## Source records
=======
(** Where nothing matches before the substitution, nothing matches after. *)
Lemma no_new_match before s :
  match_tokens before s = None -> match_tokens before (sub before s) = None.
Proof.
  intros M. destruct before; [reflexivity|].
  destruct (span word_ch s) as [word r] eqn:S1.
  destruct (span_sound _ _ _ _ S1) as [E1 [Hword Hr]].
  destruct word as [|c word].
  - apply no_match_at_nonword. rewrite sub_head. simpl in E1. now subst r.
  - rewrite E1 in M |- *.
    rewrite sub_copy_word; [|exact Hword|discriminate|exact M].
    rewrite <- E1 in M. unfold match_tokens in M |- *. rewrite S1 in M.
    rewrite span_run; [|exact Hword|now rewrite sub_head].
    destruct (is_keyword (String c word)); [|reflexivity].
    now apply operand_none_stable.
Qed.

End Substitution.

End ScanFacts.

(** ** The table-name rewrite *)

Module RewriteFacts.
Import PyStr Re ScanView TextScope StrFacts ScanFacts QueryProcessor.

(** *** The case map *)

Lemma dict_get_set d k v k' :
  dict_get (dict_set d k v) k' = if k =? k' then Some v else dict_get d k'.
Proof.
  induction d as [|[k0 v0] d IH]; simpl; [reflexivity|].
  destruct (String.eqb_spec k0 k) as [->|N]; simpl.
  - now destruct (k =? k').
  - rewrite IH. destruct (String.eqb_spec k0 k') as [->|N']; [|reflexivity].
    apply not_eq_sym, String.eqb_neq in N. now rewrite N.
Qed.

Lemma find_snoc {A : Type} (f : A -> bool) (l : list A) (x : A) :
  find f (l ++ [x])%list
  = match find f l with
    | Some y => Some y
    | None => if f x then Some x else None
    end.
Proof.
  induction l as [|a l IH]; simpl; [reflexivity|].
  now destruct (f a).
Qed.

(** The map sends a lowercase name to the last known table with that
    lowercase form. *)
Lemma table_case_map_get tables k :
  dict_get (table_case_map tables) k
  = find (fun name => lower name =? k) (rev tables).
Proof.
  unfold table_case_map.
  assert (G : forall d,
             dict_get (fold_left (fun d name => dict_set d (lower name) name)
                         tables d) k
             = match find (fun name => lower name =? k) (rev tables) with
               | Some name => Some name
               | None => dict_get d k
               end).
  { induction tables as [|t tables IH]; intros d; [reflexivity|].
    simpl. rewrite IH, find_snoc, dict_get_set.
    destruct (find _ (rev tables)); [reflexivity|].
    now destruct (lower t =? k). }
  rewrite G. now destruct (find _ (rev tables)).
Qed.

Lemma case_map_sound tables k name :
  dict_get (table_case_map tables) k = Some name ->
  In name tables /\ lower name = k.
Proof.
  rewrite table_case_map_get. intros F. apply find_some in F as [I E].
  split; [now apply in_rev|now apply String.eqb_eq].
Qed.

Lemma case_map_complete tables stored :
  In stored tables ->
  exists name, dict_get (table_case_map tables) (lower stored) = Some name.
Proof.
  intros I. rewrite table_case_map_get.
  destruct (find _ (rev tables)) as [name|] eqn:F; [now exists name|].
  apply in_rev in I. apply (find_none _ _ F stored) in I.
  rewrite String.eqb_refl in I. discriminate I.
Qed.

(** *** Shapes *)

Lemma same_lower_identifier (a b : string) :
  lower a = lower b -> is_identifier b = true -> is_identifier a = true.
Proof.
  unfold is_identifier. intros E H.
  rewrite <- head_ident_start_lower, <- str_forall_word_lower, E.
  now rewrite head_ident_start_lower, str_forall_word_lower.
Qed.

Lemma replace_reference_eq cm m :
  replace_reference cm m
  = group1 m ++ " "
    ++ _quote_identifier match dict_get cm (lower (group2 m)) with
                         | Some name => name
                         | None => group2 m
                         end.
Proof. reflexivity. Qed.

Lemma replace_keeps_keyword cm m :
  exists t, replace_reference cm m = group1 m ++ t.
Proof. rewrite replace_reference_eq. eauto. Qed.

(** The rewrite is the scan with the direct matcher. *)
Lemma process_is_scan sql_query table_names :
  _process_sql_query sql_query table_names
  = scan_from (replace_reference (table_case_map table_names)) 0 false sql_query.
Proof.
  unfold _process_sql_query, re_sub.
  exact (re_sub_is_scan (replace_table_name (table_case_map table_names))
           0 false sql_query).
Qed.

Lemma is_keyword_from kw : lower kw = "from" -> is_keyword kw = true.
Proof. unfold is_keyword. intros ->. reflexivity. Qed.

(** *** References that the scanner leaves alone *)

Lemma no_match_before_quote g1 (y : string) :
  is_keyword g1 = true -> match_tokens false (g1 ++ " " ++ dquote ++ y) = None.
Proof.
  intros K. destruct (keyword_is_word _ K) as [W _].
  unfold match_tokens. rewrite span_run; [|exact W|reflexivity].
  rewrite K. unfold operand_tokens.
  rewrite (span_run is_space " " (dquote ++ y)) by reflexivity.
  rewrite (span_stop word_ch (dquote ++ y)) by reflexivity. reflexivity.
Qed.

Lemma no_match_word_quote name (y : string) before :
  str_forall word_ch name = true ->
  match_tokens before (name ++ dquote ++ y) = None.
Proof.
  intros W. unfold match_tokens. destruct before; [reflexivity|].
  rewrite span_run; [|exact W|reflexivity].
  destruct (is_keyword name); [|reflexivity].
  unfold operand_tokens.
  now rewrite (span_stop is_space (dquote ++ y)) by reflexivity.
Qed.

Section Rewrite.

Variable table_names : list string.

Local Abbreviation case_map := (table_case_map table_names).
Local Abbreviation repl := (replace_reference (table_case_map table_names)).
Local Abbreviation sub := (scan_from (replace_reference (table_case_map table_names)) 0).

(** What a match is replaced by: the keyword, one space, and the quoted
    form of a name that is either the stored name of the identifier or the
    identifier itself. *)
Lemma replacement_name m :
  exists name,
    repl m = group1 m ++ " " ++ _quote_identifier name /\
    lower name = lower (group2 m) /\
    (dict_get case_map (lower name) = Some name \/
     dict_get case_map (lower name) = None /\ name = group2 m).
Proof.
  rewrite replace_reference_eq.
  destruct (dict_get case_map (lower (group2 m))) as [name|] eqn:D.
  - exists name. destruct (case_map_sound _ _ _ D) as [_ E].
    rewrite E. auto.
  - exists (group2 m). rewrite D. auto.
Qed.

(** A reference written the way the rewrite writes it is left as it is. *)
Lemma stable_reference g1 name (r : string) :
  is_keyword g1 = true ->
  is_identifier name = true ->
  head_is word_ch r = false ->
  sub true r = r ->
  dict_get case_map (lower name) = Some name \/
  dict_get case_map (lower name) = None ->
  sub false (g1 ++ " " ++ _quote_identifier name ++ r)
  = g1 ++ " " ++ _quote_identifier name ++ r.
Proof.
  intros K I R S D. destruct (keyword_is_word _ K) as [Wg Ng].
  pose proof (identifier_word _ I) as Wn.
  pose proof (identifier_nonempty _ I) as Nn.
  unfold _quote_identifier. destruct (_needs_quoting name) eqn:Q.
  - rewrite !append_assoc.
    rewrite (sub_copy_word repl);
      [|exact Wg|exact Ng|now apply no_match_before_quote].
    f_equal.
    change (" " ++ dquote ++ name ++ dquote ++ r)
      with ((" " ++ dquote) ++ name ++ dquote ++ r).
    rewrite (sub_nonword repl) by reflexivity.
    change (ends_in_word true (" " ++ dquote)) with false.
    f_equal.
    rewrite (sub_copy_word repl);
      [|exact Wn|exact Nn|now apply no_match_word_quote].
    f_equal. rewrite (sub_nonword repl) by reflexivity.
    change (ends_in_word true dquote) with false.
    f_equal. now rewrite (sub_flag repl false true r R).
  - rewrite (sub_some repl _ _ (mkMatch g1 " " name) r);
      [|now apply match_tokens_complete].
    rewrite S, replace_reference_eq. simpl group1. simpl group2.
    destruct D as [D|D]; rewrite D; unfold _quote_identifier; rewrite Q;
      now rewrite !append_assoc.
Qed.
=======
## About this task
The complete listing must be reproduced exactly as written.

## Response area
(** Where nothing matches before the substitution, nothing matches after. *)
Lemma no_new_match before s :
  match_tokens before s = None -> match_tokens before (sub before s) = None.
Proof.
  intros M. destruct before; [reflexivity|].
  destruct (span word_ch s) as [word r] eqn:S1.
  destruct (span_sound _ _ _ _ S1) as [E1 [Hword Hr]].
  destruct word as [|c word].
  - apply no_match_at_nonword. rewrite sub_head. simpl in E1. now subst r.
  - rewrite E1 in M |- *.
    rewrite sub_copy_word; [|exact Hword|discriminate|exact M].
    rewrite <- E1 in M. unfold match_tokens in M |- *. rewrite S1 in M.
    rewrite span_run; [|exact Hword|now rewrite sub_head].
    destruct (is_keyword (String c word)); [|reflexivity].
    now apply operand_none_stable.
Qed.

End Substitution.

End ScanFacts.

(** ** The table-name rewrite *)

Module RewriteFacts.
Import PyStr Re ScanView TextScope StrFacts ScanFacts QueryProcessor.

(** *** The case map *)

Lemma dict_get_set d k v k' :
  dict_get (dict_set d k v) k' = if k =? k' then Some v else dict_get d k'.
Proof.
  induction d as [|[k0 v0] d IH]; simpl; [reflexivity|].
  destruct (String.eqb_spec k0 k) as [->|N]; simpl.
  - now destruct (k =? k').
  - rewrite IH. destruct (String.eqb_spec k0 k') as [->|N']; [|reflexivity].
    apply not_eq_sym, String.eqb_neq in N. now rewrite N.
Qed.

Lemma find_snoc {A : Type} (f : A -> bool) (l : list A) (x : A) :
  find f (l ++ [x])%list
  = match find f l with
    | Some y => Some y
    | None => if f x then Some x else None
    end.
Proof.
  induction l as [|a l IH]; simpl; [reflexivity|].
  now destruct (f a).
Qed.

(** The map sends a lowercase name to the last known table with that
    lowercase form. *)
Lemma table_case_map_get tables k :
  dict_get (table_case_map tables) k
  = find (fun name => lower name =? k) (rev tables).
Proof.
  unfold table_case_map.
  assert (G : forall d,
             dict_get (fold_left (fun d name => dict_set d (lower name) name)
                         tables d) k
             = match find (fun name => lower name =? k) (rev tables) with
               | Some name => Some name
               | None => dict_get d k
               end).
  { induction tables as [|t tables IH]; intros d; [reflexivity|].
    simpl. rewrite IH, find_snoc, dict_get_set.
    destruct (find _ (rev tables)); [reflexivity|].
    now destruct (lower t =? k). }
  rewrite G. now destruct (find _ (rev tables)).
Qed.

Lemma case_map_sound tables k name :
  dict_get (table_case_map tables) k = Some name ->
  In name tables /\ lower name = k.
Proof.
  rewrite table_case_map_get. intros F. apply find_some in F as [I E].
  split; [now apply in_rev|now apply String.eqb_eq].
Qed.

Lemma case_map_complete tables stored :
  In stored tables ->
  exists name, dict_get (table_case_map tables) (lower stored) = Some name.
Proof.
  intros I. rewrite table_case_map_get.
  destruct (find _ (rev tables)) as [name|] eqn:F; [now exists name|].
  apply in_rev in I. apply (find_none _ _ F stored) in I.
  rewrite String.eqb_refl in I. discriminate I.
Qed.

(** *** Shapes *)

Lemma same_lower_identifier (a b : string) :
  lower a = lower b -> is_identifier b = true -> is_identifier a = true.
Proof.
  unfold is_identifier. intros E H.
  rewrite <- head_ident_start_lower, <- str_forall_word_lower, E.
  now rewrite head_ident_start_lower, str_forall_word_lower.
Qed.

Lemma replace_reference_eq cm m :
  replace_reference cm m
  = group1 m ++ " "
    ++ _quote_identifier match dict_get cm (lower (group2 m)) with
                         | Some name => name
                         | None => group2 m
                         end.
Proof. reflexivity. Qed.

Lemma replace_keeps_keyword cm m :
  exists t, replace_reference cm m = group1 m ++ t.
Proof. rewrite replace_reference_eq. eauto. Qed.

(** The rewrite is the scan with the direct matcher. *)
Lemma process_is_scan sql_query table_names :
  _process_sql_query sql_query table_names
  = scan_from (replace_reference (table_case_map table_names)) 0 false sql_query.
Proof.
  unfold _process_sql_query, re_sub.
  exact (re_sub_is_scan (replace_table_name (table_case_map table_names))
           0 false sql_query).
Qed.

Lemma is_keyword_from kw : lower kw = "from" -> is_keyword kw = true.
Proof. unfold is_keyword. intros ->. reflexivity. Qed.

(** *** References that the scanner leaves alone *)

Lemma no_match_before_quote g1 (y : string) :
  is_keyword g1 = true -> match_tokens false (g1 ++ " " ++ dquote ++ y) = None.
Proof.
  intros K. destruct (keyword_is_word _ K) as [W _].
  unfold match_tokens. rewrite span_run; [|exact W|reflexivity].
  rewrite K. unfold operand_tokens.
  rewrite (span_run is_space " " (dquote ++ y)) by reflexivity.
  rewrite (span_stop word_ch (dquote ++ y)) by reflexivity. reflexivity.
Qed.

Lemma no_match_word_quote name (y : string) before :
  str_forall word_ch name = true ->
  match_tokens before (name ++ dquote ++ y) = None.
Proof.
  intros W. unfold match_tokens. destruct before; [reflexivity|].
  rewrite span_run; [|exact W|reflexivity].
  destruct (is_keyword name); [|reflexivity].
  unfold operand_tokens.
  now rewrite (span_stop is_space (dquote ++ y)) by reflexivity.
Qed.

Section Rewrite.

Variable table_names : list string.

Local Abbreviation case_map := (table_case_map table_names).
Local Abbreviation repl := (replace_reference (table_case_map table_names)).
Local Abbreviation sub := (scan_from (replace_reference (table_case_map table_names)) 0).

(** What a match is replaced by: the keyword, one space, and the quoted
    form of a name that is either the stored name of the identifier or the
    identifier itself. *)
Lemma replacement_name m :
  exists name,
    repl m = group1 m ++ " " ++ _quote_identifier name /\
    lower name = lower (group2 m) /\
    (dict_get case_map (lower name) = Some name \/
     dict_get case_map (lower name) = None /\ name = group2 m).
Proof.
  rewrite replace_reference_eq.
  destruct (dict_get case_map (lower (group2 m))) as [name|] eqn:D.
  - exists name. destruct (case_map_sound _ _ _ D) as [_ E].
    rewrite E. auto.
  - exists (group2 m). rewrite D. auto.
Qed.

(** A reference written the way the rewrite writes it is left as it is. *)
Lemma stable_reference g1 name (r : string) :
  is_keyword g1 = true ->
  is_identifier name = true ->
  head_is word_ch r = false ->
  sub true r = r ->
  dict_get case_map (lower name) = Some name \/
  dict_get case_map (lower name) = None ->
  sub false (g1 ++ " " ++ _quote_identifier name ++ r)
  = g1 ++ " " ++ _quote_identifier name ++ r.
Proof.
  intros K I R S D. destruct (keyword_is_word _ K) as [Wg Ng].
  pose proof (identifier_word _ I) as Wn.
  pose proof (identifier_nonempty _ I) as Nn.
  unfold _quote_identifier. destruct (_needs_quoting name) eqn:Q.
  - rewrite !append_assoc.
    rewrite (sub_copy_word repl);
      [|exact Wg|exact Ng|now apply no_match_before_quote].
    f_equal.
    change (" " ++ dquote ++ name ++ dquote ++ r)
      with ((" " ++ dquote) ++ name ++ dquote ++ r).
    rewrite (sub_nonword repl) by reflexivity.
    change (ends_in_word true (" " ++ dquote)) with false.
    f_equal.
    rewrite (sub_copy_word repl);
      [|exact Wn|exact Nn|now apply no_match_word_quote].
    f_equal. rewrite (sub_nonword repl) by reflexivity.
    change (ends_in_word true dquote) with false.
    f_equal. now rewrite (sub_flag repl false true r R).
  - rewrite (sub_some repl _ _ (mkMatch g1 " " name) r);
      [|now apply match_tokens_complete].
    rewrite S, replace_reference_eq. simpl group1. simpl group2.
    destruct D as [D|D]; rewrite D; unfold _quote_identifier; rewrite Q;
      now rewrite !append_assoc.
Qed.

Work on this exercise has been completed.